### Saved data entries
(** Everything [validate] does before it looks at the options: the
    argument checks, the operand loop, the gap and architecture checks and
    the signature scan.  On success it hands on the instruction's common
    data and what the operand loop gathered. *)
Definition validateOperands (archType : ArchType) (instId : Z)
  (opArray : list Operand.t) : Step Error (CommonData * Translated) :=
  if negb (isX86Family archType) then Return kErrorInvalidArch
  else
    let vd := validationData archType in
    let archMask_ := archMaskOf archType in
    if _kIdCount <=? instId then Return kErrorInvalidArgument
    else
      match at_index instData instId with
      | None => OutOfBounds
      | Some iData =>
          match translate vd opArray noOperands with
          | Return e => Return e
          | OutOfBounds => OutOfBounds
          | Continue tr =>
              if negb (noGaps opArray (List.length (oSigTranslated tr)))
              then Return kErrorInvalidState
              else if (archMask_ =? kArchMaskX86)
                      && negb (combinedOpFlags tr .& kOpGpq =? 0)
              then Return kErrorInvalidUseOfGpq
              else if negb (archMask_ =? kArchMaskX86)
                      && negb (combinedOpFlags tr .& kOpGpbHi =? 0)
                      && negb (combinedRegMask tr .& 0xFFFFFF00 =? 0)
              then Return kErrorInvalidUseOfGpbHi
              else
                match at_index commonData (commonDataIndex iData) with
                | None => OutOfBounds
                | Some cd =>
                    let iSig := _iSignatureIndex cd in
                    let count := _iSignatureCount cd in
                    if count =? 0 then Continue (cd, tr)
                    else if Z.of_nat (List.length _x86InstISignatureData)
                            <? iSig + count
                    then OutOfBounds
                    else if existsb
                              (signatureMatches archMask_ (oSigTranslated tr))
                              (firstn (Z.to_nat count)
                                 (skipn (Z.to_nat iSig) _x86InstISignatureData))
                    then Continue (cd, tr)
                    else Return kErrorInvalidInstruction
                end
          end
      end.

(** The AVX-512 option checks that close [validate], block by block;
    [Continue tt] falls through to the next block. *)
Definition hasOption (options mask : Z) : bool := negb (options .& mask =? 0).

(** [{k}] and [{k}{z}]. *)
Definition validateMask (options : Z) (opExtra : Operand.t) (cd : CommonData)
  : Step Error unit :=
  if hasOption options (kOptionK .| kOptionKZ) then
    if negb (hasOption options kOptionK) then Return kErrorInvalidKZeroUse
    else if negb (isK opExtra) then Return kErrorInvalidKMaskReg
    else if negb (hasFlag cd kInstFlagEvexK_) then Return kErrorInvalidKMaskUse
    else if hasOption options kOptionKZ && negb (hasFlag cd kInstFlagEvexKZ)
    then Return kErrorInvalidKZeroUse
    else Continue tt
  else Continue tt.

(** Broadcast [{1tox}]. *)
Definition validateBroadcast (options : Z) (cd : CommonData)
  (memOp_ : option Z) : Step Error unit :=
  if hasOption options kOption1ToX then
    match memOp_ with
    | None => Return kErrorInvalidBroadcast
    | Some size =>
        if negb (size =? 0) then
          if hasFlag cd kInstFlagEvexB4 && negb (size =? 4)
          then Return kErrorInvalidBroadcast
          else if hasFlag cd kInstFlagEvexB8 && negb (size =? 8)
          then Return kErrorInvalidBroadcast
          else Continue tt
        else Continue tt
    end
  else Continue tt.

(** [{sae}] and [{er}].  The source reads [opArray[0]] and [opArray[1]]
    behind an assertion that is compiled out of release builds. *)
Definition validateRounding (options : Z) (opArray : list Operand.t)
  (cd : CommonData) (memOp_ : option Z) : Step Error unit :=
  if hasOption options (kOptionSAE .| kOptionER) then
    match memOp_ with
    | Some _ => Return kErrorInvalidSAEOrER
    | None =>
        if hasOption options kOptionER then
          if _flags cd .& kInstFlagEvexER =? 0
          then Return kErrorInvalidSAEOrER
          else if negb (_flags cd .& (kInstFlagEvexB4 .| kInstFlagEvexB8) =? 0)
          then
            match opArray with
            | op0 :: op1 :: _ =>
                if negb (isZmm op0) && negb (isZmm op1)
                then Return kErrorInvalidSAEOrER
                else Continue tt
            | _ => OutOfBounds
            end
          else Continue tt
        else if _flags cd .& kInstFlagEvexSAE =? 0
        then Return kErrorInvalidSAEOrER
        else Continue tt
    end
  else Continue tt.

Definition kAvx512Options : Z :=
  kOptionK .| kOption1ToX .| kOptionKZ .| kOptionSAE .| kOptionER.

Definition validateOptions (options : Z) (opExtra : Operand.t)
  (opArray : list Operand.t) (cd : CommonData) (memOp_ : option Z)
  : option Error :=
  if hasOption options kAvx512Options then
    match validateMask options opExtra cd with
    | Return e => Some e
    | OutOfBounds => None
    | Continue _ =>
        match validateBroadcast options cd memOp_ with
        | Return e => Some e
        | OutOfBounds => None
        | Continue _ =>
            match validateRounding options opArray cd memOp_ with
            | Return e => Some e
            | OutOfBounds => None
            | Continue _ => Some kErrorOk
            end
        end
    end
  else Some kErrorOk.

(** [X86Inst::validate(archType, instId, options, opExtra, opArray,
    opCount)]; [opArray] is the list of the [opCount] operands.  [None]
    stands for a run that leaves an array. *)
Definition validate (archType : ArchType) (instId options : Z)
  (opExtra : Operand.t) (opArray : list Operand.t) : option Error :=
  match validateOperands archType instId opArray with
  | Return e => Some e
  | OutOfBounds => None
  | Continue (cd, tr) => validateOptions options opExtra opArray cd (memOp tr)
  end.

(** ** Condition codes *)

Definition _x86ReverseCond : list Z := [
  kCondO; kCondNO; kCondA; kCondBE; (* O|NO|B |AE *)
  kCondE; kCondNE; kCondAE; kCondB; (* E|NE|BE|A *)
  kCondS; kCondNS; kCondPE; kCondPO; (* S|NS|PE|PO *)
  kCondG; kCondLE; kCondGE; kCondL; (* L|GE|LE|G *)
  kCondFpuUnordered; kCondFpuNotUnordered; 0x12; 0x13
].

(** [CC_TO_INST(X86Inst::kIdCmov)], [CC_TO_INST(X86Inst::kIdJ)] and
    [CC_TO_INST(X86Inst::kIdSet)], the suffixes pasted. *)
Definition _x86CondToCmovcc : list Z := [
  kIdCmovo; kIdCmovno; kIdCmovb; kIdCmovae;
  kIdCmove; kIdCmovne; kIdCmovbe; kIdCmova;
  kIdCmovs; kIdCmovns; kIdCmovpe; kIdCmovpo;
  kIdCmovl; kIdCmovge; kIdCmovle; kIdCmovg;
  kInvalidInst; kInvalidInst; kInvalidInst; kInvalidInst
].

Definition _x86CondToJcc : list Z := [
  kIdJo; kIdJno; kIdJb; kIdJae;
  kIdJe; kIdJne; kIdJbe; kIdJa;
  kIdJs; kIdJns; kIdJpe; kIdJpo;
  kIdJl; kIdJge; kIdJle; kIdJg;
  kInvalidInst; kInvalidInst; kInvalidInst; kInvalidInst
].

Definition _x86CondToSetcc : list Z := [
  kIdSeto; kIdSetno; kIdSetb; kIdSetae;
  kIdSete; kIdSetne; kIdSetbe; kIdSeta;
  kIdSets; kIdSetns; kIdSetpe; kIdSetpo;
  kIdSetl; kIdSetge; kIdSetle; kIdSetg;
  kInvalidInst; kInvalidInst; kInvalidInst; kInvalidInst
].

### PROBLEM TO WORK ON
Set the lines down exactly, from the first line of the records to the line where "data and what" appears, with both ends kept.

### RESULT OF THE TASK
(** Everything [validate] does before it looks at the options: the
    argument checks, the operand loop, the gap and architecture checks and
    the signature scan.  On success it hands on the instruction's common
    data and what the operand loop gathered. *)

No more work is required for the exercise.